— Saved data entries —
--------
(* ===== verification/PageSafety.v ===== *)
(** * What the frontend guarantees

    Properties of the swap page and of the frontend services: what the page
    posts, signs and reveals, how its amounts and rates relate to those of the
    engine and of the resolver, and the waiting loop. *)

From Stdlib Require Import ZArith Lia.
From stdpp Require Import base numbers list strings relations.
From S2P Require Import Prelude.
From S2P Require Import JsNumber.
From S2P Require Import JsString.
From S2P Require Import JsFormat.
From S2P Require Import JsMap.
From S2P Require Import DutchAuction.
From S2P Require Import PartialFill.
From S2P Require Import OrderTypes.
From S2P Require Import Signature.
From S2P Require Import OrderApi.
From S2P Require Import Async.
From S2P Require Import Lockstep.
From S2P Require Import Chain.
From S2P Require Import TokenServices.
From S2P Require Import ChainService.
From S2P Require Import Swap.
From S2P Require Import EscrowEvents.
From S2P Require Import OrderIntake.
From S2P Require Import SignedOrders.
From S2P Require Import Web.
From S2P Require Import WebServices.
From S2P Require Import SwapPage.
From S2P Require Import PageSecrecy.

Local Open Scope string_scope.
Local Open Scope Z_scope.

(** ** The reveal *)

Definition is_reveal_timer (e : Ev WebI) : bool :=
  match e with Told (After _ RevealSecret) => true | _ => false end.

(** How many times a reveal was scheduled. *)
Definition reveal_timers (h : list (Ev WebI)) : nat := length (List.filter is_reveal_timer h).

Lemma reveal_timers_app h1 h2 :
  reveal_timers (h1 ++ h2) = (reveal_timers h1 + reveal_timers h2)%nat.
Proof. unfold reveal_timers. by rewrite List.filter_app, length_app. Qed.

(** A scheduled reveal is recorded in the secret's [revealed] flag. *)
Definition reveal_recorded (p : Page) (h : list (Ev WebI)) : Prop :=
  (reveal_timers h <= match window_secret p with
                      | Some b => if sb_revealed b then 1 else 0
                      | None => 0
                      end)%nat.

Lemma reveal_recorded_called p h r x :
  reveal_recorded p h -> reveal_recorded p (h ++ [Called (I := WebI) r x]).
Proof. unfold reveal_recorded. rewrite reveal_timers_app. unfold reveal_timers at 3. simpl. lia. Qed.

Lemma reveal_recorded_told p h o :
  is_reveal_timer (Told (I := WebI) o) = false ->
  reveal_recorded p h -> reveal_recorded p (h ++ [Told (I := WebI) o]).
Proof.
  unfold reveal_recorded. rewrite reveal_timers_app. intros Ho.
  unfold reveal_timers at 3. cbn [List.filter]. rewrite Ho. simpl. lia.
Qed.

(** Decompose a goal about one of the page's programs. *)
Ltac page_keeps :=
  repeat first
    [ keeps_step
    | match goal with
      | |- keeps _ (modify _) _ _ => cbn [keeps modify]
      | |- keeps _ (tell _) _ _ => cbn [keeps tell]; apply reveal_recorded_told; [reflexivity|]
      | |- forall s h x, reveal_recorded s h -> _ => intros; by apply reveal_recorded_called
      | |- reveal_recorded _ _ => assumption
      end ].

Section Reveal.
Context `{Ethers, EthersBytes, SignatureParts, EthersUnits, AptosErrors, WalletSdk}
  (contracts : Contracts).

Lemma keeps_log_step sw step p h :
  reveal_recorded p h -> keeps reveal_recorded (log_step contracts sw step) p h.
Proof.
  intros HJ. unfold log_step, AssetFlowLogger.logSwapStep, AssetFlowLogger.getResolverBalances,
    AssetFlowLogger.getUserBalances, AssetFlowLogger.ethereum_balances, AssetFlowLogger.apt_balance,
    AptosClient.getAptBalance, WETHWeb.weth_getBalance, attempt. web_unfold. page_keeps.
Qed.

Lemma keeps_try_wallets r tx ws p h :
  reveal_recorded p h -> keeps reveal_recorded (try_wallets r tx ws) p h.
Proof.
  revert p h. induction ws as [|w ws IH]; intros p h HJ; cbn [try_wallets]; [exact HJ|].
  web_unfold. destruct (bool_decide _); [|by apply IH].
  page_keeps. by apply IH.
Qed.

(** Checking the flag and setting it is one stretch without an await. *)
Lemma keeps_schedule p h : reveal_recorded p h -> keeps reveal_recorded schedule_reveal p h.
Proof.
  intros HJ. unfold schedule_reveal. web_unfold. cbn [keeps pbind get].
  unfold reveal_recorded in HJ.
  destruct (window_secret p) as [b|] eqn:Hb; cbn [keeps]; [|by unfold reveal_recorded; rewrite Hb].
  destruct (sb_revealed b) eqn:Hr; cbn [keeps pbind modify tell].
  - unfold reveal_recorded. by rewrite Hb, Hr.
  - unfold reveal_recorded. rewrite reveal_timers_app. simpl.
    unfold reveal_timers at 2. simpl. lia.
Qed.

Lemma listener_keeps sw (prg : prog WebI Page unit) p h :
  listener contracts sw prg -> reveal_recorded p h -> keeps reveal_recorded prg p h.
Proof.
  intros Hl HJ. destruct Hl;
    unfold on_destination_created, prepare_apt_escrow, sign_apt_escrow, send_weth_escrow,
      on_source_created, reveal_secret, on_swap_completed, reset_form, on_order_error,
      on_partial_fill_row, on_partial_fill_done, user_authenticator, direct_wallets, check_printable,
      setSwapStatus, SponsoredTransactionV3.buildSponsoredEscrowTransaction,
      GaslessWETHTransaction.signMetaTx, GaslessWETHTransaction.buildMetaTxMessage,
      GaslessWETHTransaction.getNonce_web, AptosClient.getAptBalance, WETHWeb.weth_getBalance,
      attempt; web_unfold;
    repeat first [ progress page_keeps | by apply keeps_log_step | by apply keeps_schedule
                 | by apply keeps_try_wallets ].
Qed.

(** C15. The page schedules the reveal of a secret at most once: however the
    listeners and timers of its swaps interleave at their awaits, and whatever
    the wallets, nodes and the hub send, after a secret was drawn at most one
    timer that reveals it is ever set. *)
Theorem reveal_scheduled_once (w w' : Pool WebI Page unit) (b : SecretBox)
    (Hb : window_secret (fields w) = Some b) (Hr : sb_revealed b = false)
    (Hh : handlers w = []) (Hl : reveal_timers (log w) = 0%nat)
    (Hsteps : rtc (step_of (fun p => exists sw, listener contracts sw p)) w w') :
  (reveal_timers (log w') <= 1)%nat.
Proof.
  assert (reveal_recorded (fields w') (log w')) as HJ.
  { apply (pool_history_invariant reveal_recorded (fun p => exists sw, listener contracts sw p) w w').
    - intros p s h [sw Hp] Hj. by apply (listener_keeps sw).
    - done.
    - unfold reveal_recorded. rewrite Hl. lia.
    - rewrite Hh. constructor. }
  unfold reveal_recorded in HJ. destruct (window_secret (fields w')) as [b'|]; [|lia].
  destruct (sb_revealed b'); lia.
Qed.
--------
Using the records above, copy word for word the line with "From S2P Require Import Chain.", the line with "apply reveal_recorded_told; [reflexivity|]", and every line between them.

— Result of the task —
From S2P Require Import Chain.
From S2P Require Import TokenServices.
From S2P Require Import ChainService.
From S2P Require Import Swap.
From S2P Require Import EscrowEvents.
From S2P Require Import OrderIntake.
From S2P Require Import SignedOrders.
From S2P Require Import Web.
From S2P Require Import WebServices.
From S2P Require Import SwapPage.
From S2P Require Import PageSecrecy.

Local Open Scope string_scope.
Local Open Scope Z_scope.

(** ** The reveal *)

Definition is_reveal_timer (e : Ev WebI) : bool :=
  match e with Told (After _ RevealSecret) => true | _ => false end.

(** How many times a reveal was scheduled. *)
Definition reveal_timers (h : list (Ev WebI)) : nat := length (List.filter is_reveal_timer h).

Lemma reveal_timers_app h1 h2 :
  reveal_timers (h1 ++ h2) = (reveal_timers h1 + reveal_timers h2)%nat.
Proof. unfold reveal_timers. by rewrite List.filter_app, length_app. Qed.

(** A scheduled reveal is recorded in the secret's [revealed] flag. *)
Definition reveal_recorded (p : Page) (h : list (Ev WebI)) : Prop :=
  (reveal_timers h <= match window_secret p with
                      | Some b => if sb_revealed b then 1 else 0
                      | None => 0
                      end)%nat.

Lemma reveal_recorded_called p h r x :
  reveal_recorded p h -> reveal_recorded p (h ++ [Called (I := WebI) r x]).
Proof. unfold reveal_recorded. rewrite reveal_timers_app. unfold reveal_timers at 3. simpl. lia. Qed.

Lemma reveal_recorded_told p h o :
  is_reveal_timer (Told (I := WebI) o) = false ->
  reveal_recorded p h -> reveal_recorded p (h ++ [Told (I := WebI) o]).
Proof.
  unfold reveal_recorded. rewrite reveal_timers_app. intros Ho.
  unfold reveal_timers at 3. cbn [List.filter]. rewrite Ho. simpl. lia.
Qed.

(** Decompose a goal about one of the page's programs. *)
Ltac page_keeps :=
  repeat first
    [ keeps_step
    | match goal with
      | |- keeps _ (modify _) _ _ => cbn [keeps modify]
      | |- keeps _ (tell _) _ _ => cbn [keeps tell]; apply reveal_recorded_told; [reflexivity|]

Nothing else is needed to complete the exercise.